Collusion— They demonstrate EPA collusion with the pulp and paper industry to “suppress, modify, or delay” the results of the congressionally-mandated National Dioxin Study, which found high levels of dioxins in everyday products, such as baby diapers and coffee filters, as well as pulp and paper mill effluents.
Deception— They provide important new data on the infamous Industrial Bio-Test (IBT) scandal. By the late 1970s, it was known that more than 800 safety studies performed by IBT on 140 chemicals produced by 38 chemical manufacturers were nonexistent, fraudulent, or invalid.

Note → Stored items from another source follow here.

(** * Ising lattice simulation: command line, row partition and the
      coordinator/worker sweep protocol of the message-passing backend.

    The development embeds [src/main.cpp] (the single-process entry point
    followed by the MPI entry point with [master_to_slaves_sync], [simulate],
    [initialise] and [main]).  Every process of the MPI program runs the same
    code with its own [my_rank]; its control flow depends only on [my_rank],
    [world_size], [rows_per_slave], [lattice.size] and [lattice.loops], so
    each function is embedded as the sequence of actions it performs, in
    program order, and the actions are given a small-step semantics over a
    world made of one process per rank and the messages in flight. *)

From Stdlib Require Import ZArith QArith Reals Lra List Lia String Ascii Permutation.
From stdpp Require Import base gmap list strings.

Local Open Scope Z_scope.

(** ** Data *)

(** [int*] rows of [lattice.size] spins and the [int**] lattice. *)
Abbreviation Row := (list Z).
Abbreviation Grid := (list (list Z)).

Definition EXIT_SUCCESS : Z := 0.
Definition EXIT_FAILURE : Z := 1.

(** The fields of [Surface] that [main.cpp] touches.  The class itself
    ([surface.h]) is not part of the sources; its cells and both statistics
    arrays are reached through pointers (rows are handed to MPI as [int]
    buffers), so the by-value copies made at each call share them and a
    process is modelled with one lattice state. *)
Record Surface {Temp E M : Type} := mkSurface {
  name : string;
  loops : Z;
  size : Z;
  temperature : Temp;
  surface : Grid;
  avgEnergy : gmap Z E;
  avgMag : gmap Z M;
  complete : bool;
  out : bool;
  outName : string
}.
Arguments Surface : clear implicits.
Arguments mkSurface {Temp E M}.

Section Updates.
Context {Temp E M : Type}.
Implicit Type l : Surface Temp E M.

Definition set_surface (g : Grid) l : Surface Temp E M :=
  mkSurface (name l) (loops l) (size l) (temperature l) g
            (avgEnergy l) (avgMag l) (complete l) (out l) (outName l).

Definition set_stats (i : Z) (e : E) (m : M) l : Surface Temp E M :=
  mkSurface (name l) (loops l) (size l) (temperature l) (surface l)
            (<[i := e]> (avgEnergy l)) (<[i := m]> (avgMag l))
            (complete l) (out l) (outName l).

Definition set_complete (b : bool) l : Surface Temp E M :=
  mkSurface (name l) (loops l) (size l) (temperature l) (surface l)
            (avgEnergy l) (avgMag l) b (out l) (outName l).

Definition set_output (path : string) l : Surface Temp E M :=
  mkSurface (name l) (loops l) (size l) (temperature l) (surface l)
            (avgEnergy l) (avgMag l) (complete l) true path.

(** [lattice.surface[y]]; the programs below only index rows in
    [0, size), and an index outside the lattice reads as an empty row. *)
Definition row_at (g : Grid) (y : Z) : Row :=
  if decide (0 ≤ y) then default [] (g !! Z.to_nat y) else [].

(** Storing a received buffer into [lattice.surface[y]]. *)
Definition store_row (y : Z) (r : Row) (g : Grid) : Grid :=
  <[Z.to_nat y := r]> g.
End Updates.

(** ** Actions of one process *)

Inductive Source := MPI_ANY_SOURCE | FromRank (r : Z).

(** One constructor per effectful statement of the MPI translation unit. *)
Inductive Action :=
| MPI_Send (row dest tag : Z)        (* MPI_Send(lattice.surface[row], size, MPI_INT, dest, tag, ..) *)
| MPI_Recv (row : Z) (src : Source) (tag : Z)
                                     (* MPI_Recv(lattice.surface[row], size, MPI_INT, src, tag, ..) *)
| StoreStats (i : Z)                 (* avgEnergy[i] = calculate_energy(); avgMag[i] = calculate_magnetism() *)
| CalculateSpin (k j : Z)            (* int coords[2] = {k,j}; lattice.calculate_spin(coords) *)
| Clear                              (* lattice.clear() *)
| Save                               (* lattice.save() *)
| SetComplete                        (* lattice.complete = true *)
| Report.                            (* the two cout lines of initialise *)

Global Instance Source_eq_dec : EqDecision Source.
Proof. solve_decision. Defined.
Global Instance Action_eq_dec : EqDecision Action.
Proof. solve_decision. Defined.

(** [for (int v = lo; v < hi; ++v)] visits [range lo hi]. *)
Definition range (lo hi : Z) : list Z := seqZ lo (hi - lo).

The Poison Papers, however, show that EPA and its Canadian counterpart, the Health Protection Branch (HPB), colluded with pesticide manufacturers, to keep invalidly registered products on the market and covered up problems with many IBT tests.
Cover-up— The papers also show that EPA staff had evidence that this IBT scandal involved more independent testing companies and more products than ever officially acknowledged.
Concealment— The papers show that EPA concealed and falsely discredited its own studies finding high levels of dioxin — 2,3,7,8-TCDD — in environmental samples and human breast milk following routine use of 2,4-D and 2,4,5-T (Agent Orange) by the federal Forest Service and Bureau of Land Management.
Intent— They show Monsanto chief medical officer George Roush admitted under oath to knowing that Monsanto studies into the health effects of dioxins on workers were written up untruthfully for the scientific literature such as to obscure health effects. These fraudulent studies were heavily relied upon by EPA to avoid regulating dioxin. They also were relied upon to defend manufacturers in lawsuits brought by veterans claiming damages from exposure to Agent Orange.